Your task is to find every line of the listing that includes "apply" and copy it.

[RECORDS FOR THE TASK Boundary: Start]

(** Three tags, one unknown, in the country mode: published in another order than the
    results, beside an older result of the reporter. *)
Lemma BatchSpeedTest_in_order_witness :
  country_buffer (fun t => negb (String.eqb t "gone")) (fun _ => false) (fun _ => false)
    (fun _ r => (None, r)) (fun _ => Ok (MkServer "srv" "NL" 12)) false false false true 10
    [11; 10; 12]%nat ["a"; "gone"; "b"] [3]%nat = [3]%nat.
Proof.
  apply (BatchSpeedTest_in_order (fun t => negb (String.eqb t "gone")) (fun _ => false) (fun _ => false)
    (fun _ r => (None, r)) (fun _ => Ok (MkServer "srv" "NL" 12)) false false false true 10
    [11; 10; 12]%nat ["a"; "gone"; "b"] [3]%nat).
  - apply (perm_swap 10%nat 11%nat).
  - intros r Hr. apply list_elem_of_singleton in Hr. subst. lia.
Defined.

[RECORDS FOR THE TASK Boundary: End]

- ANSWER TO THIS EXERCISE -
  apply (BatchSpeedTest_in_order (fun t => negb (String.eqb t "gone")) (fun _ => false) (fun _ => false)
  - apply (perm_swap 10%nat 11%nat).
  - intros r Hr. apply list_elem_of_singleton in Hr. subst. lia.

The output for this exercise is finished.